The Water Damage Playbook: 24–48 Hour Response, Drying, and Claims in Eastern Ontario
The complete Eastern Ontario water damage playbook — IICRC S500 emergency response, engineered drying, contamination control, and insurer-ready claims workflows in the first 24–48 hours.
The first 24–48 hours after a water intrusion decide everything. Act inside that window with a documented, IICRC-aligned workflow and most Kingston, Napanee, Brockville, and Belleville homes are saved with affected finishes only. Miss it, and a Category 1 clean-water leak deteriorates into a Category 3 contaminated event, mould colonies seed inside wall cavities, and a $5,000 mitigation becomes a $50,000 reconstruction.
This is the playbook our IICRC-certified crews at 24/7 Remedial Services run on every water damage call across Eastern Ontario — built on the IICRC S500 Standard, two decades of construction and restoration leadership, and thousands of documented losses from Kingston waterfront homes to rural Lennox & Addington farmhouses.
If the water is rising right now, call dispatch at (855) 3247-FLOOD. Crews dispatch 24/7/365 and most addresses see a certified technician on-site within 60 minutes.
Why the first 24–48 hours matter
Water damage doubles in severity every 24 hours. The CDC and IICRC both confirm mould colonies become visible on wet drywall, OSB, and engineered subfloor within 24–72 hours at room temperature. Three things happen on that timeline:
- Hour 0–24 — Drywall wicks 12–18 inches above the water line. Hardwood begins to cup. Particleboard cabinets swell. Category 1 water degrades to Category 2.
- Hour 24–48 — Mould amplification begins. Insulation loses R-value. Carpet padding becomes non-salvageable. Category 2 degrades to Category 3.
- Hour 48–72 — Structural decay begins in engineered I-joists and OSB. Odour penetrates HVAC. Scope shifts from mitigation to demolition and rebuild.
Rapid extraction and controlled drying inside that window typically reduces total claim cost by 30–60% and cuts displacement from weeks to days.
The 5-step emergency workflow
This is the exact sequence our crews execute on arrival — and the one homeowners, property managers, and adjusters should follow before we get there.
Step 1 — Safety triage (immediate)
Shut off power to the affected area at the breaker panel if it can be reached from a dry location. Never approach a wet electrical panel. Identify the water category:
| Category | Source | Action |
|---|---|---|
| 1 — Clean | Supply line, rain | Safe to touch briefly; PPE recommended |
| 2 — Grey | Dishwasher, sump pump, aquarium | Gloves, boots, respirator |
| 3 — Black | Sewage, overland flooding | Evacuate; full PPE; do not touch contents |
If you smell natural gas, leave immediately and call Enbridge Gas at 1-866-763-5427 from outside.

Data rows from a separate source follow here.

(* ===== verification/Execution.v ===== *)
(** * Execution: what a re-executing replica computes

    A replica that re-executes blocks holds, at every moment, the state that
    results from applying the workload's blocks up to its last executed
    height, as long as the proposals it sees carry the height of their
    position in the chain. *)

From Stdlib Require Import ZArith Lia.
From stdpp Require Import prelude strings gmap.
From S2P Require Import Prelude Crypto Ledger Messages Replica Qc Workload Zk Validator Wiring Execute Handlers Rules Consensus Process.
Open Scope Z_scope.

Section process.
Context `{Sha256, Bincode, SigScheme, FileSystem, Serde, Sp1}.
Context (w : Wiring) (val : Validator).

(** ** Replay: the reference execution *)

(** The transactions of a block, as the worker reads them. *)
Definition txs_file (dir : path) (h : Z) : path :=
  path_join (path_join dir (block_dir_name h)) "transactions.bin".

Definition block_txs (dir : path) (h : Z) : option (list Tx) :=
  fs_read (txs_file dir h) ≫= deserialize_txs.

(** The state after blocks [0 .. k - 1]. *)
Fixpoint replay (dir : path) (init : State) (k : nat) : option State :=
  match k with
  | O => Some init
  | S k => st ← replay dir init k; txs ← block_txs dir (Z.of_nat k); Some (apply_block st txs).1
  end.

(** ** The invariant *)

Section reexecute.
Context (init : State) (T : gmap (list Z) Node).
Abbreviation dir := (workload_dir (w_workload w)).
(** The state before the block of height [h]. *)
Definition state_before (h : Z) : option State := replay dir init (Z.to_nat h).

(** The block tree: every node that is proposed to or by the replica, with
    the height of its position. *)
Definition heights_ok : Prop := forall h nd, T !! h = Some nd ->
  0 <= height nd < i64_bound /\
  (parent nd = GENESIS_HASH -> height nd = 0) /\
  (forall p, T !! parent nd = Some p -> height nd = height p + 1).

Record request_ok (last : Z) (rq : ValidateRequest * State) : Prop := {
  rq_node : exists nd, T !! req_node_hash rq.1 = Some nd /\ height nd = req_height rq.1;
  rq_path : req_txs_path rq.1 = txs_file dir (req_height rq.1);
  rq_state : req_height rq.1 <= last \/ state_before (req_height rq.1) = Some rq.2
}.

(** [Q] is the worker's queue when the event loop pass started. *)
Record exec_ok (Q : list (ValidateRequest * State)) (s : Sys) : Prop := {
  e_last : -1 <= last_executed_height (rs s);
  e_live : state_before (last_executed_height (rs s) + 1) = Some (live_state s);
  e_tree : tree (rs s) ⊆ T;
  e_post : forall h ps, post_state_by_node (rs s) !! h = Some ps -> exists nd, T !! h = Some nd /\
    (height nd <= last_executed_height (rs s) \/ state_before (height nd + 1) = Some ps);
  e_valid : forall h, validation_result (rs s) !! h = Some true -> exists nd, T !! h = Some nd /\
    (height nd <= last_executed_height (rs s) \/ is_Some (post_state_by_node (rs s) !! h));
  e_queue : Forall (request_ok (last_executed_height (rs s))) (Q ++ submitted (effects s))
}.

Lemma exec_ok_calm Q s s' : calm s s' -> exec_ok Q s -> exec_ok Q s'.
Proof.
  intros Hcalm. pose proof (calm_submitted _ _ Hcalm) as Hs. destruct Hcalm as [Hc _].
  intros []. unfold exec_core in Hc. injection Hc as E1 E2 E3 E4 E5 _.
  split; rewrite ?Hs, ?E1, ?E2, ?E3, ?E4, ?E5; done.
Qed.

Lemma request_ok_mono last last' rq : last <= last' -> request_ok last rq -> request_ok last' rq.
Proof. intros Hl [Hn Hp [?|?]]; split; auto. left. lia. Qed.

Section heights.
Hypothesis Hheights : heights_ok.

Lemma node_i64 h nd : T !! h = Some nd -> as_i64 (height nd) = height nd.
Proof.
  intros E. destruct (Hheights h nd E) as [Hr _]. unfold as_i64.
  destruct (Z.ltb_spec (height nd) i64_bound); lia.
Qed.

(** The input state [maybe_kick_validation] selects is the state before the
    block, unless the block's height is already executed. *)
Lemma validation_input_ok Q s h nd st :
  exec_ok Q s -> T !! h = Some nd -> validation_input (rs s) (live_state s) nd = Some st ->
  height nd <= last_executed_height (rs s) \/ state_before (height nd) = Some st.
Proof.
  intros [Hlast Hlive Htree Hpost _ _] Hnd. destruct (Hheights h nd Hnd) as (Hr & Hg & Hp).
  unfold validation_input. destruct (decide _) as [Hgen|Hgen].
  { destruct (Z.leb_spec 0 (last_executed_height (rs s))); [done|]. intros [= <-].
    right. rewrite (Hg Hgen). by replace 0 with (last_executed_height (rs s) + 1) by lia. }
  destruct (tree (rs s) !! parent nd) as [pn|] eqn:Ep; [|done].
  pose proof (lookup_weaken _ _ _ _ Ep Htree) as Ep'. specialize (Hp pn Ep').
  rewrite (node_i64 _ _ Ep').
  destruct (Z.leb_spec (height pn) (last_executed_height (rs s))).
  - intros [= <-]. destruct (decide (height nd <= last_executed_height (rs s))); [by left|right].
    by replace (height nd) with (last_executed_height (rs s) + 1) by lia.
  - intros Hps. destruct (Hpost _ _ Hps) as (pn' & Epn & [?|Hst]); simplify_eq; [lia|].
    right. by rewrite Hp.
Qed.

Lemma maybe_kick_ok Q h s s' : exec_ok Q s -> maybe_kick_validation w h s = Ok s' -> exec_ok Q s'.
Proof.
  intros Hs. unfold maybe_kick_validation.
  destruct (validation_result (rs s) !! h); [by intros [= <-]|].
  destruct (decide _); [by intros [= <-]|].
  destruct (tree (rs s) !! h) as [nd|] eqn:En; [|by intros [= <-]].
  intros (b & Hb & Hr)%result_bind_Ok. revert Hr. destruct (negb _); [by intros [= <-]|].
  destruct (validation_input _ _ _) as [st|] eqn:Ei; [|by intros [= <-]].
  intros [= <-]. pose proof (lookup_weaken _ _ _ _ En (e_tree _ _ Hs)) as Hnd.
  pose proof (validation_input_ok _ _ _ _ _ Hs Hnd Ei) as Hin.
  apply block_at_Ok in Hb as (_ & Hpath & _).
  destruct Hs. split; try done.
  assert (forall r, submitted (effects (emit (SubmitValidation r st) s)) = submitted (effects s) ++ [(r, st)])
    as Hsub by done.
  unfold upd, with_rs, emit in *. cbn [effects rs] in *. rewrite Hsub, app_assoc.
  apply Forall_app. split; [done|]. apply Forall_singleton. split; simpl; eauto.
Qed.

Lemma execute_node_ok Q nh nd s s' :
  exec_ok Q s -> tree (rs s) !! nh = Some nd -> height nd = last_executed_height (rs s) + 1 ->
  validation_result (rs s) !! nh = Some true ->
  execute_node nh (height nd) s = Ok s' -> exec_ok Q s'.
Proof.
  intros [Hlast Hlive Htree Hpost Hvalid Hq] En Hh Hv.
  pose proof (lookup_weaken _ _ _ _ En Htree) as Hnd.
  destruct (Hvalid nh Hv) as (nd1 & E1 & [?|[ps Eps]]); simplify_eq; [lia|].
  destruct (Hpost nh ps Eps) as (nd2 & E2 & [?|Hps]); simplify_eq; [lia|].
  unfold execute_node, take_post_state. rewrite Eps.
  intros (s1 & Hadv & [= <-])%result_bind_Ok.
  assert (tree (rs s1) = tree (rs s) /\ validation_result (rs s1) = validation_result (rs s) /\
      post_state_by_node (rs s1) = delete nh (post_state_by_node (rs s)) /\ live_state s1 = ps /\
      effects s1 = effects s) as (Hc2 & Hc3 & Hc4 & Hc5 & He).
  { unfold advance_root in Hadv. revert Hadv. cbn.
    destruct (pre_root_by_node (rs s) !! nh); [|by intros [= <-]].
    destruct (_ && _); [done|]. destruct (post_root_by_node (rs s) !! nh); by intros [= <-]. }
  split; unfold upd, with_rs, emit; cbn; rewrite ?(node_i64 _ _ Hnd).
  - lia.
  - by rewrite Hc5.
  - by rewrite Hc2.
  - intros h p. rewrite Hc4. intros [_ E]%lookup_delete_Some.
    destruct (Hpost h p E) as (nd' & ? & [?|?]); exists nd'; [split; [done|left; lia]|auto].
  - intros h. rewrite Hc3, Hc4. intros E.
    destruct (decide (nh = h)) as [<-|Hne]; [exists nd; split; [done|left; lia]|].
    rewrite lookup_delete_ne by done. destruct (Hvalid h E) as (nd' & ? & [?|?]); exists nd';
      [split; [done|left; lia]|auto].
  - rewrite He. eapply Forall_impl; [exact Hq|]. intros rq. apply request_ok_mono. lia.
Qed.

(** A re-execution answers a request with the state after the block. *)
Lemma run_validation_ok rq delay out last :
  request_ok last rq -> run_validation rq.1 rq.2 (Reexecute delay) = Ok out ->
  out_node_hash out = req_node_hash rq.1 /\ is_Some (T !! out_node_hash out) /\
  (out_valid out = true -> is_Some (out_post_state out)) /\
  forall ps, out_post_state out = Some ps -> exists nd, T !! out_node_hash out = Some nd /\
    (height nd <= last \/ state_before (height nd + 1) = Some ps).
Proof.
  intros [(nd & Hn & Hh) Hp Hst]. unfold run_validation. rewrite Hp.
  assert (is_Some (T !! req_node_hash rq.1)) as Hsome by eauto.
  destruct (fs_read _) as [bytes|] eqn:Ef; [|intros [= <-]; split_and!; by simpl].
  destruct (deserialize_txs bytes) as [txs|] eqn:Ed; intros [= <-]; [|split_and!; by simpl].
  split_and!; [done|done|by eexists|]. simpl. intros ps [= <-]. exists nd. split; [done|].
  rewrite Hh. destruct Hst as [?|Hst]; [by left|right].
  destruct (Hheights _ _ Hn) as (Hr & _).
  unfold state_before in *. replace (Z.to_nat (req_height rq.1 + 1)) with (S (Z.to_nat (req_height rq.1))) by lia.
  simpl. rewrite Hst. simpl. unfold block_txs. rewrite Z2Nat.id, Ef by lia. simpl. by rewrite Ed.
Qed.

Lemma ingest_validation_ok Q rq delay out s :
  exec_ok (rq :: Q) s -> run_validation rq.1 rq.2 (Reexecute delay) = Ok out ->
  exec_ok Q (upd (ingest_validation out) s).
Proof.
  intros [Hlast Hlive Htree Hpost Hvalid Hq] Hrun.
  apply Forall_cons in Hq as [Hrq Hq].
  destruct (run_validation_ok _ _ _ _ Hrq Hrun) as (Hnh & [nd0 Hnd0] & Hv & Hps).
  set (s' := upd (ingest_validation out) s).
  assert (last_executed_height (rs s') = last_executed_height (rs s) /\ tree (rs s') = tree (rs s) /\
      validation_result (rs s') = <[out_node_hash out := out_valid out]> (validation_result (rs s)) /\
      post_state_by_node (rs s') = match out_post_state out with
      | Some ps => <[out_node_hash out := ps]> (post_state_by_node (rs s))
      | None => post_state_by_node (rs s) end) as (E1 & E2 & E3 & E4).
  { unfold s', upd, with_rs, ingest_validation. cbv zeta. cbn.
    destruct (out_post_state out), (out_post_root out), (out_pre_root out); cbn;
      match goal with |- context [if ?c then _ else _] => destruct c end; done. }
  split; rewrite ?E1, ?E2, ?E3, ?E4; try done.
  - intros h ps. destruct (out_post_state out) as [ps'|] eqn:Eo; [|apply Hpost].
    intros [[<- <-]|[_ ?]]%lookup_insert_Some; [by apply Hps|by apply Hpost].
  - intros h. intros [[<- Ev]|[Hne Ev]]%lookup_insert_Some.
    + exists nd0. split; [done|right]. destruct (Hv Ev) as [ps ->]. rewrite lookup_insert_eq. by eexists.
    + destruct (Hvalid h Ev) as (nd & ? & [?|Hsome]); exists nd; [auto|]. split; [done|right].
      destruct (out_post_state out); [by rewrite lookup_insert_ne|done].
Qed.

Lemma exec_ok_start Q s : exec_ok Q s -> exec_ok (Q ++ submitted (effects s)) (with_effects [] s).
Proof.
  intros []. split; try done. change (submitted (effects (with_effects [] s))) with
    (@nil (ValidateRequest * State)). by rewrite app_nil_r.
Qed.

#[global] Instance exec_ok_invariant delay : val = Reexecute delay -> ExecInvariant w val T exec_ok.
Proof.
  intros Hval. split.
  - apply exec_ok_calm.
  - intros Q h s s'. apply maybe_kick_ok.
  - intros Q nh nd s s' Hs En Hh Hv. apply execute_node_ok; [done|done| |done].
    rewrite <- Hh. symmetry. apply (node_i64 nh). by apply (lookup_weaken _ _ _ _ En), Hs.
  - intros Q nd s [] Hn. split; try done. by apply insert_subseteq_l.
  - intros Q rq out s Hs Hr. rewrite Hval in Hr. by eapply ingest_validation_ok.
  - apply exec_ok_start.
Qed.
End heights.
End reexecute.

(** ** Correctness of execution *)

Lemma fresh_proc_ok init T n t : proc_ok (P := exec_ok init T) (fresh_proc n t init).
Proof.
  split; cbn; try done. apply map_empty_subseteq.
Qed.

Lemma reexecuted_state init T n t delay nds p :
  val = Reexecute delay -> heights_ok T -> proposed T nds ->
  proc_run w val (fresh_proc n t init) nds p ->
  -1 <= last_executed_height (rs (p_sys p)) /\
  replay (workload_dir (w_workload w)) init (Z.to_nat (last_executed_height (rs (p_sys p)) + 1))
    = Some (live_state (p_sys p)).
Proof.
  intros Hv HT Hp Hr. pose proof (fresh_proc_ok init T n t) as Hf.
  pose proof (exec_ok_invariant init T HT delay Hv) as Hinv.
  apply (proc_run_ok w val _ _ _ Hr Hp) in Hf.
  split; [apply (e_last _ _ _ _ Hf)|apply (e_live _ _ _ _ Hf)].
Qed.

(** C5: a re-executing replica computes the workload.  Whatever messages,
    timers and validation outcomes it handles, in whatever order, and however
    its hash maps are iterated, its live state is the result of applying
    blocks [0 .. last_executed_height] of the workload to the initial state,
    in order and each exactly once, provided every proposed node carries the
    height of its position in the block tree. *)
Theorem reexecuted_state_correct init T n t delay nds p :
  val = Reexecute delay -> heights_ok T -> proposed T nds ->
  proc_run w val (fresh_proc n t init) nds p ->
  -1 <= last_executed_height (rs (p_sys p)) /\
  replay (workload_dir (w_workload w)) init (Z.to_nat (last_executed_height (rs (p_sys p)) + 1))
    = Some (live_state (p_sys p)).
Proof. apply reexecuted_state. Qed.
End process.

(** replicas that re-execute agree on the state: two of them that run the
    same workload from the same initial state and have executed up to the
    same height hold the same balances, whatever each of them received. *)
Theorem reexecuting_replicas_agree `{Sha256, Bincode, SigScheme, FileSystem, Serde, Sp1}
    w1 w2 d1 d2 init T1 T2 n1 n2 t1 t2 nds1 nds2 p1 p2 :
  workload_dir (w_workload w1) = workload_dir (w_workload w2) ->
  heights_ok T1 -> proposed T1 nds1 -> proc_run w1 (Reexecute d1) (fresh_proc n1 t1 init) nds1 p1 ->
  heights_ok T2 -> proposed T2 nds2 -> proc_run w2 (Reexecute d2) (fresh_proc n2 t2 init) nds2 p2 ->
  last_executed_height (rs (p_sys p1)) = last_executed_height (rs (p_sys p2)) ->
  live_state (p_sys p1) = live_state (p_sys p2).
Proof.
  intros Hw HT1 Hp1 Hr1 HT2 Hp2 Hr2 Hh.
  pose proof (exec_ok_invariant w1 _ init T1 HT1 d1 eq_refl) as I1.
  pose proof (exec_ok_invariant w2 _ init T2 HT2 d2 eq_refl) as I2.
  pose proof (proc_run_ok w1 _ _ _ _ Hr1 Hp1 (fresh_proc_ok w1 init T1 n1 t1)) as H1'.
  pose proof (proc_run_ok w2 _ _ _ _ Hr2 Hp2 (fresh_proc_ok w2 init T2 n2 t2)) as H2'.
  apply e_live in H1', H2'. unfold state_before in *. cbn in *. congruence.
Qed.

Step 2 — Source control (within 1–4 hours)
Shut the main water valve. Isolate the burst fixture. Photograph the failure point, model and serial numbers, and the valve in its closed position — this documentation is what survives a claim review six months later.
For a sewer backup, stop running water everywhere in the house. Every flush adds to the backup.
Step 3 — Containment and temporary mitigation (within 4–12 hours)
Deploy submersible pumps for standing water deeper than one inch. Move dry contents to upper floors. Elevate wooden furniture on foil or plastic blocks. Remove area rugs so they don't bleed dye into hardwood beneath.
Do not use a household shop vacuum — it is a serious electrical hazard around standing water and it is wildly under-sized for the job. Truck-mounted extractors used by IICRC-certified restoration crews pull at 200+ inches of mercury and recover embedded moisture that consumer equipment cannot reach.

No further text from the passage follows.